[Task to complete] Only lines with the word "trigger" are needed; collect each of them from the listing below.

===

Lemma wc_files_runs args w :
  is_Some (fd_free (w_fds w)) → map_Forall (λ _ f, pieces (uf_data f)) (w_files w) →
  map_Forall (λ _ f, Z.of_nat (length (concat (uf_data f))) < 2147483648) (w_files w) →
  wc_files args @ w ⇓ tt @ wrote_to 1 (each_output (chars "wc") (λ a text, wc_line text a) (w_files w) args) w.
Proof.
  intros [fd Hfd] Hp Hl. revert w Hfd Hp Hl. induction args as [|a args IH]; intros w Hfd Hp Hl; cbn [wc_files each_output].
  { rewrite wrote_to_nil. apply runs_ret. }
  destruct (w_files w !! a) as [f|] eqn:Hf; [|cannot_open "wc"%string].
  rewrite (open_runs fd) by done. destruct (fd_free_spec _ _ Hfd) as [_ Hr]. rewrite (proj2 (Z.ltb_ge _ _)) by lia.
  rewrite runs_bind by (apply wc_runs; [apply opened_fd|by eapply Hp|by eapply Hl]).
  unfold at_end. rewrite opened_twice. edestruct close_runs as [x Hx]; [done|]. rewrite Hx, IH by done. by rewrite wrote_to_app.
Qed.

(** A text file as grep wants it. *)
Definition text_file (f : ufile) : Prop :=
  ∃ text, uf_data f = file_stream text ∧ Forall (λ c, 0 < c < 256) text ∧ short_lines text.

Lemma grep_files_runs buf pattern args mem w :
  0 < buf → bytes_ok mem → is_Some (fd_free (w_fds w)) → map_Forall (λ _ f, text_file f) (w_files w) →
  grep_files buf pattern args mem @ w ⇓ tt @
    wrote_to 1 (each_output (chars "grep") (λ _ text, grep_from pattern [] text) (w_files w) args) w.
Proof.
  intros Hbuf Hm [fd Hfd] Hp. revert mem w Hm Hfd Hp. induction args as [|a args IH]; intros mem w Hm Hfd Hp; cbn [grep_files each_output].
  { rewrite wrote_to_nil. apply runs_ret. }
  destruct (w_files w !! a) as [f|] eqn:Hf; [|cannot_open "grep"%string].
  rewrite (open_runs fd) by done. destruct (fd_free_spec _ _ Hfd) as [_ Hr]. rewrite (proj2 (Z.ltb_ge _ _)) by lia.
  destruct (Hp _ _ Hf) as (text & Ht & Hb & Hs).
  destruct (ugrep_runs buf pattern fd f text mem (opened fd f w) (opened_fd _ _ _) Ht Hbuf Hm Hb Hs) as (mem' & g & Hm' & Hg).
  rewrite (runs_bind _ _ _ _ _ Hg), opened_twice. edestruct close_runs as [x Hx]; [done|]. rewrite Hx, IH by done. rewrite wrote_to_app.
  assert (concat (uf_data f) = text) as ->; [|done]. rewrite Ht. destruct text; [done|]. cbn. by rewrite app_nil_r.
Qed.

(** [C34] cat, wc and grep on files, with a free descriptor and files below two
    gigabytes.  cat writes the contents of the files one after the other and wc a line
    for each with the number of its newlines, words and bytes, however the files are
    cut into the pieces that read returns.  grep, whose files are read as the kernel
    reads files and are text files (no NUL bytes, and no line of more than 1022
    bytes), writes the lines that match, a last line without a newline
    excepted.  The first file that cannot be opened is reported and ends the
    program.  All descriptors opened are closed again, and the programs end. *)
Theorem commands_output w args buf pattern mem :
  args ≠ [] → is_Some (fd_free (w_fds w)) →
  map_Forall (λ _ f, pieces (uf_data f) ∧ Z.of_nat (length (concat (uf_data f))) < 2147483648) (w_files w) →
  cat_main args @ w ⇓ tt @ wrote_to 1 (each_output (chars "cat") (λ _ text, text) (w_files w) args) w ∧
  wc_main args @ w ⇓ tt @ wrote_to 1 (each_output (chars "wc") (λ a text, wc_line text a) (w_files w) args) w ∧
  (0 < buf → bytes_ok mem → map_Forall (λ _ f, text_file f) (w_files w) →
   grep_main buf (pattern :: args) mem @ w ⇓ tt @
     wrote_to 1 (each_output (chars "grep") (λ _ text, grep_from pattern [] text) (w_files w) args) w).
Proof.
  intros Ha Hfd Hp. assert (map_Forall (λ _ f, pieces (uf_data f)) (w_files w)) as Hp1 by (intros a f Hf; apply (Hp a f Hf)).
  destruct args as [|a args]; [done|]. split_and!; [by apply cat_files_runs|apply wc_files_runs; [done|done|intros b f Hf; apply (Hp b f Hf)]|].
  intros Hbuf Hm Ht. by apply grep_files_runs.
Qed.

Definition demo_world : world :=
  World (<[chars "f" := UFile (Stat 2 1 3 1 11) (file_stream demo_text)]> (<[chars "g" := UFile (Stat 2 1 4 1 3) [chars "abc"]]> ∅))
    (<[0 := UFile (Stat 3 1 2 1 0) []]> (<[1 := UFile (Stat 3 1 2 1 0) []]> ∅)) [] [] [].

Lemma demo_text_file st text : Forall (λ c, 0 < c < 256) text → (length text ≤ 1022)%nat → text_file (UFile st (file_stream text)).
Proof.
  intros Hc Hl. exists text. split_and!; [done|done|]. intros a l b E _. rewrite E, !length_app in Hl. lia.
Qed.

Lemma commands_output_witness :
  cat_main [chars "g"; chars "f"; chars "h"] @ demo_world ⇓ tt @ wrote_to 1 (chars "abc" ++ demo_text ++ chars "cat: cannot open h" ++ [10]) demo_world ∧
  wc_main [chars "f"] @ demo_world ⇓ tt @ wrote_to 1 (chars "3 3 11 f" ++ [10]) demo_world ∧
  grep_main 4096 [demo_pattern; chars "g"; chars "f"; chars "h"] (λ _, 0) @ demo_world ⇓ tt @
    wrote_to 1 (chars "abc" ++ [10] ++ chars "ac" ++ [10] ++ chars "grep: cannot open h" ++ [10]) demo_world.
Proof.
  assert (map_Forall (λ _ f, pieces (uf_data f) ∧ Z.of_nat (length (concat (uf_data f))) < 2147483648) (w_files demo_world)) as Hp.
  { apply map_Forall_insert_2; [by split; [repeat constructor|]|]. apply map_Forall_insert_2; [by split; [repeat constructor|]|]. apply map_Forall_empty. }
  assert (is_Some (fd_free (w_fds demo_world))) as Hfd by (exists 2; by vm_compute).
  assert (map_Forall (λ _ f, text_file f) (w_files demo_world)) as Ht.
  { apply map_Forall_insert_2; [apply demo_text_file; [by repeat constructor|cbn; lia]|].
    apply map_Forall_insert_2; [apply (demo_text_file _ (chars "abc")); [by repeat constructor|cbn; lia]|]. apply map_Forall_empty. }
  destruct (commands_output demo_world [chars "g"; chars "f"; chars "h"] 4096 demo_pattern (λ _, 0) ltac:(done) Hfd Hp) as (Hc & _ & Hg).
  destruct (commands_output demo_world [chars "f"] 4096 demo_pattern (λ _, 0) ltac:(done) Hfd Hp) as (_ & Hw & _).
  split; [exact Hc|]. split; [exact Hw|]. apply Hg; [lia|intros x; lia|exact Ht].
Defined.

(** ** The shell's main loop *)

Lemma answered_runs {R} c a l (k : Z → process R) w :
  w_answers w = a :: l →
  meets (ITree.bind (trigger (Call c)) k) w ≈ meets (k a) (World (w_files w) (w_fds w) (w_out w) l (w_calls w ++ [(c, a)])).
Proof. intros H. rewrite runs_call_bind. cbn [handle]. unfold answered. rewrite H. done. Qed.

(** A byte of the standard input. *)
Lemma read_byte c text s :
  pieces s → concat s = c :: text → ∃ s', read_some 1 s = ([c], s') ∧ concat s' = text ∧ pieces s'.
Proof.
  intros Hp E. destruct (read_some_concat 1 s ltac:(lia) Hp) as (E' & Hp' & _). destruct s as [|[|d x] s]; [done|by inversion Hp|].
  cbn [read_some concat app] in *. injection E as -> <-. change (Z.to_nat 1) with 1%nat in *. cbn [take drop] in *.
  destruct x; cbn; eexists; (split; [done|]); [|split; [done|]].
  - rewrite take_0 in *. cbn in E'. split; [done|]. by inversion Hp.
  - inversion Hp; subst. by constructor.
Qed.

(** A line of plain characters. *)
Definition line_chars (l : list Z) : Prop := Forall (λ c, c ≠ 0 ∧ c ≠ 10 ∧ c ≠ 13) l.

Lemma gets_runs l n st s rest w :
  line_chars l → (length l < n)%nat → pieces s → concat s = l ++ 10 :: rest →
  ∃ s', pieces s' ∧ concat s' = rest ∧ gets_loop n @ opened 0 (UFile st s) w ⇓ l ++ [10] @ opened 0 (UFile st s') w.
Proof.
  revert n s. induction l as [|c l IH]; intros [|n] s Hl Hn Hp E; try (cbn in Hn; lia); cbn [gets_loop app] in *.
  - destruct (read_byte _ _ _ Hp E) as (s' & Er & E' & Hp'). exists s'. split_and!; [done|done|].
    rewrite (read_runs 0 1 _ _ _ (opened_fd _ _ _)), opened_twice. cbn [uf_data uf_stat]. rewrite Er. apply runs_ret.
  - destruct (read_byte _ _ _ Hp E) as (s1 & Er & E1 & Hp1). inversion Hl as [|? ? [H0 [H10 H13]] Hl']; subst.
    destruct (IH n s1 Hl' ltac:(cbn in Hn; lia) Hp1 E1) as (s' & Hp' & E' & Hg). exists s'. split_and!; [done|done|].
    rewrite (read_runs 0 1 _ _ _ (opened_fd _ _ _)), opened_twice. cbn [uf_data uf_stat]. rewrite Er. cbn [fst snd].
    rewrite (proj2 (Z.eqb_neq _ _) H10), (proj2 (Z.eqb_neq _ _) H13). cbn [orb]. rewrite (runs_bind _ _ _ _ _ Hg). apply runs_ret.
Qed.

Lemma until_nul_line l : line_chars l → until_nul (l ++ [10]) = l ++ [10].
Proof.
  induction 1 as [|c l [H0 _] _ IH]; [done|]. cbn [app until_nul]. by rewrite (proj2 (Z.eqb_neq _ _) H0), IH.
Qed.
Lemma cd_path_line l : line_chars l → cd_path (l ++ [10]) = drop 3 l.
Proof.
  intros Hl. unfold cd_path. rewrite until_nul_line, length_app by done. cbn [length].
  by rewrite Nat.add_sub, take_app_length.
Qed.

(** One line of input, and what the calls it leads to answer: chdir, or fork and
    wait. *)
Definition cmdline : Type := list Z * (Z * Z).
Definition line_answers (x : cmdline) : list Z :=
  let '(l, (a, b)) := x in if is_cd (l ++ [10]) then [a] else [a; b].
Definition line_calls (x : cmdline) : list (ucall * Z) :=
  let '(l, (a, b)) := x in if is_cd (l ++ [10]) then [(CChdir (drop 3 l), a)] else [(CFork, a); (CWait, b)].
Definition line_output (x : cmdline) : list Z :=
  let '(l, (a, b)) := x in
  chars "$ " ++ if is_cd (l ++ [10]) && (a <? 0) then chars "cannot cd " ++ drop 3 l ++ [10] else [].
Definition line_fits (x : cmdline) : Prop :=
  let '(l, (a, b)) := x in line_chars l ∧ (length l ≤ 98)%nat ∧ (is_cd (l ++ [10]) = false → a ≠ -1 ∧ a ≠ 0).

(** The world in which the standard input is at [s], the answers [ans] are still to
    come, and the shell has written [out] on the standard error and made the calls
    [calls]. *)
Definition session (w : world) (st : stat_t) (s : list (list Z)) (out ans : list Z) (calls : list (ucall * Z)) : world :=
  World (w_files w) (<[0 := UFile st s]> (w_fds w)) (w_out w ++ map (pair 2) out) ans (w_calls w ++ calls).

Lemma session_wrote w st s out ans calls l : wrote_to 2 l (session w st s out ans calls) = session w st s (out ++ l) ans calls.
Proof. unfold wrote_to, session. cbn. by rewrite map_app, app_assoc. Qed.
Lemma session_opened w st s s' out ans calls : opened 0 (UFile st s') (session w st s out ans calls) = session w st s' out ans calls.
Proof. unfold opened, set_fds, session. cbn. by rewrite insert_insert_eq. Qed.
Lemma session_call {R} c a l (k : Z → process R) w st s out calls :
  meets (ITree.bind (trigger (Call c)) k) (session w st s out (a :: l) calls) ≈ meets (k a) (session w st s out l (calls ++ [(c, a)])).
Proof. rewrite (answered_runs _ a l) by done. unfold session. cbn. by rewrite app_assoc. Qed.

===

[Task answer]
  meets (ITree.bind (trigger (Call c)) k) w ≈ meets (k a) (World (w_files w) (w_fds w) (w_out w) l (w_calls w ++ [(c, a)])).
  meets (ITree.bind (trigger (Call c)) k) (session w st s out (a :: l) calls) ≈ meets (k a) (session w st s out l (calls ++ [(c, a)])).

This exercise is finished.